Finalmente, as universidades públicas em Portugal não são gratuitas, de facto, o valor do pagamento muda segundo a universidade e o curso. Mais a universidade é valorizada mais o pagamento vai ser alto, e igualmente para os diferentes cursos. Para frequentar uma universidade pública é preciso pagar a taxa de candidatura, a taxa de inscrição, a matrícula e a propina anual. No final os valores variam de 2000 euros até 7000 euros por ano. Por exemplo, um aluno que vai estudar numa licenciatura em bioquímica na universidade pública do Porto vai ter de pagar 2100 euros só para o curso, um aluno nesta mesma universidade mas em licenciatura de direito ou de história deverá pagar 1925 euros, sem contar o resto (ou seja as outras taxas e a matrίcula). Além disso o valor pode ser assim tão alto, porque Portugal conta 5 universidades que estão entre as 500 melhores do mundo, como a universidade de Lisboa, do Porto, do Minho, de Coimbra e de Aveiro. No entanto em Portugal existem bolsas de estudos, assim como em França, para permitir a qualquer um de se inscrever para poder usufruir do ensino superior. Para conseguir ter a bolsa de estudos,em Portugal, os estudantes precisam ter um bom histórico escolar e boas notas.
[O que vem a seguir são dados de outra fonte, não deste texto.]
(** Each group predicate closure decides the spec's property of a group of
    occupied cells. *)
Lemma match_groupPred_refines m g :
  length g = 9 → grid_ok g →
  refines FGroupPred g (λ x, match_groupPred m g x) (DGroupPred (groupPred_sem m g)).
Proof.
  intros Hg Hok a Hocc. unfold match_groupPred. cbn [as_array mbind result_bind].
  assert (Hc : ∀ i, i ∈ a → ∃ c, c < 3 ∧ cell_color g i = Ok c ∧ color_at g i = Some c).
  { intros i Hi. destruct (occupied_cell_color g i (Hocc i Hi)) as (s & Hs & Hcol).
    exists (color s). split; [apply (Hok i s Hs)|]. unfold color_at. by rewrite Hs. }
  assert (Hs : ∀ i, i ∈ a → ∃ c, c < 3 ∧ cell_shape g i = Ok c ∧ shape_at g i = Some c).
  { intros i Hi. destruct (occupied_cell_color g i (Hocc i Hi)) as (s & Hs & _).
    exists (shape s). split; [apply (Hok i s Hs)|]. unfold cell_shape, shape_at. by rewrite Hs. }
  destruct (all_same_sem g cell_color (color_at g) a Hc) as (bc & Ebc & Hbc).
  destruct (all_same_sem g cell_shape (shape_at g) a Hs) as (bs & Ebs & Hbs).
  destruct m; cbn [groupPred_sem den_groupPred].
  - rewrite Ebc. by exists bc.
  - destruct (all_different_sem g cell_color (color_at g) a Hc) as (b & -> & Hb). by exists b.
  - rewrite Ebs. by exists bs.
  - destruct (all_different_sem g cell_shape (shape_at g) a Hs) as (b & -> & Hb). by exists b.
  - rewrite Ebc. cbn [fmap result_fmap mbind result_bind]. destruct bc.
    + exists true. split; [done|]. split; [intros _; left; by apply Hbc|done].
    + rewrite Ebs. exists bs. split; [done|]. rewrite Hbs. split; [by right|].
      intros [H|H]; [by apply Hbc in H|done].
  - rewrite Ebc. cbn [fmap result_fmap mbind result_bind]. destruct bc.
    + rewrite Ebs. exists bs. split; [done|]. rewrite Hbs. split; [|by intros []].
      intros H. split; [by apply Hbc|done].
    + exists false. split; [done|]. split; [done|]. intros [H _]. by apply Hbc in H.
  - exists (checkConnected a). split; [done|]. apply checkConnected_sem.
    intros i Hi. rewrite <- Hg. by apply occupied_lt, Hocc.
Qed.

(** ** Every template, and every well-formed skeleton *)

(** Every template of the table computes the meaning of its alternative
    when its children compute theirs. *)
Lemma rawMatch_refines t e m g child ds attr :
  e ∈ ruleDict t → tmatch e = Some m → length g = 9 → grid_ok g →
  Forall3 (λ ct f d, refines ct g f d) (children_of e) child ds →
  refines t g (λ x, rawMatch (Some m) g x child attr) (matcher_sem m g attr ds).
Proof.
  intros He Hm Hg Hok Hc.
  destruct t; enum_table He; cbn [tmatch] in Hm; simplify_eq; cbn [children_of childTypes default] in Hc;
    repeat match goal with H : Forall3 _ _ _ _ |- _ => inv H end;
    cbn [rawMatch matcher_sem lookup list_lookup default].
  1-3: apply match_rule_noun_refines; auto.
  1: by apply match_rule_groups_refines.
  1-2: apply match_rule_line_refines; auto.
  1-5: apply match_noun_refines.
  1-4: by apply match_nounPred_plain_refines.
  1: by apply match_adjacent_refines.
  1-7: by apply match_group_refines.
  all: by apply match_groupPred_refines.
Qed.

(** Every well-formed skeleton of category [t] instantiates without error
    to a rule whose [match], on every 9-cell grid of valid symbols,
    computes the spec's meaning of the skeleton. *)
Theorem instantiate_refines t f :
  wf_frag t f = true →
  ∃ r, instantiateRule f = Ok r ∧
       ∀ g, length g = 9 → grid_ok g → refines t g (inst_match r g) (sem g f).
Proof.
  apply (instantiate_wf_ind (λ t f r, ∀ g, length g = 9 → grid_ok g →
                                     refines t g (inst_match r g) (sem g f))).
  intros t0 idx cs attr e kids s p He [m Hm] Hkids g Hg Hok.
  cbn [inst_match sem]. rewrite He. cbn [mbind option_bind]. rewrite Hm.
  apply (rawMatch_refines t0 e); [by eapply list_elem_of_lookup_2|done|done|done|].
  clear -Hkids Hg Hok. induction Hkids; cbn [map]; constructor; auto.
Qed.

(** C3: the closure tree computes what the rule says (spec section 4.1).
    Every well-formed rule skeleton instantiates without error, and on
    every 9-cell grid whose symbols have valid colours and shapes its
    [match] returns a boolean that is true exactly when the spec's reading
    of the rule holds: "every noun satisfying child-1 satisfies child-2",
    "some row's three cells all satisfy the noun", "every non-empty group
    satisfies the group predicate", with adjacency, grouping, colour
    comparison and connectivity read as the spec states them. *)
Theorem rule_match_meaning f :
  wf_frag FRule f = true →
  ∃ r, instantiateRule f = Ok r ∧
       ∀ g, length g = 9 → grid_ok g →
       ∃ b, inst_match r g AUndef = Ok (VBool b) ∧ (b = true ↔ den_rule (sem g f)).
Proof.
  intros Hwf. destruct (instantiate_refines FRule f Hwf) as (r & Hr & Hm).
  exists r. split; [done|]. intros g Hg Hok. exact (Hm g Hg Hok).
Qed.

(** The spec's round-trip example (section 8): a red square alone, and a
    yellow circle alone. *)
Definition red_square_grid : grid := Some (mkSymbol 0 2) :: replicate 8 None.
Definition yellow_circle_grid : grid := Some (mkSymbol 1 0) :: replicate 8 None.

Lemma single_symbol_ok s : color s < 3 → shape s < 3 → grid_ok (Some s :: replicate 8 None).
Proof.
  intros Hc Hs [|j] s' Hj; [by injection Hj as <-|].
  by apply lookup_replicate in Hj as [[=] _].
Qed.

(** "Every red symbol is a circle" is false on a red square alone and true
    on a grid with no red symbol, by the meaning of the rule. *)
Lemma rule_match_meaning_witness :
  ∃ r, instantiateRule every_red_is_circle = Ok r ∧
       inst_match r red_square_grid AUndef = Ok (VBool false) ∧
       inst_match r yellow_circle_grid AUndef = Ok (VBool true).
Proof.
  destruct (rule_match_meaning every_red_is_circle ltac:(reflexivity)) as (r & Hr & H).
  exists r. split; [done|].
  destruct (H red_square_grid ltac:(reflexivity) ltac:(apply single_symbol_ok; simpl; lia))
    as (b1 & Hb1 & Hiff1).
  destruct (H yellow_circle_grid ltac:(reflexivity) ltac:(apply single_symbol_ok; simpl; lia))
    as (b2 & Hb2 & Hiff2).
  rewrite Hb1, Hb2. split.
  - destruct b1; [|done]. exfalso. destruct Hiff1 as [Hsem _]. specialize (Hsem eq_refl).
    vm_compute in Hsem. specialize (Hsem 0 ltac:(lia) eq_refl). discriminate.
  - destruct b2; [done|]. exfalso. destruct Hiff2 as [_ Hsem]. apply diff_false_true, Hsem.
    vm_compute. intros i Hi Hred. exfalso.
    destruct i as [|[|[|[|[|[|[|[|[|i]]]]]]]]]; discriminate || lia.
Defined.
Deste modo, as universidades francesas são as que dão mais oportunidades a todos os estudantes para poderem usufruir dum bom ensino superior. De facto não é preciso vir de uma classe social elevada para poder estudar nas universidades públicas como no Brasil. O estudante precisa de ter mérito ou pagar um preço baixo pelos seus estudos. Enquanto que em Portugal o ensino superior permanece muito caro paras os estudantes que não recebem bolsa de estudos.
Para concluir, há anos que as universidades francesas oferecem chances únicas aos alunos de todas as origens, ou seja que oferecem uma boa educação a um preço muito baixo e assim accessível para toda a gente. Essa oportunidade tem atraído muitos estrangeiros, entre os quais encontramos lusófonos que não sempre têm esse tipo de possibilidades nos países de origem deles. Portanto, esse decreto é um verdadeiro « perigo » para essas pessoas, e para a educação francesa em geral. Felizmente, os alunos em França são unidos e solidários e impedirão que este decreto aconteça. Graças às suas ações, a França continua a ser um paίs atraente para os estudantes estrangeiros, que ainda têm muito para dar, mas também para oferecer à França.
Artigo escrito por : Gabriella A.C. , Leticia N.G. e Joana D.S.F.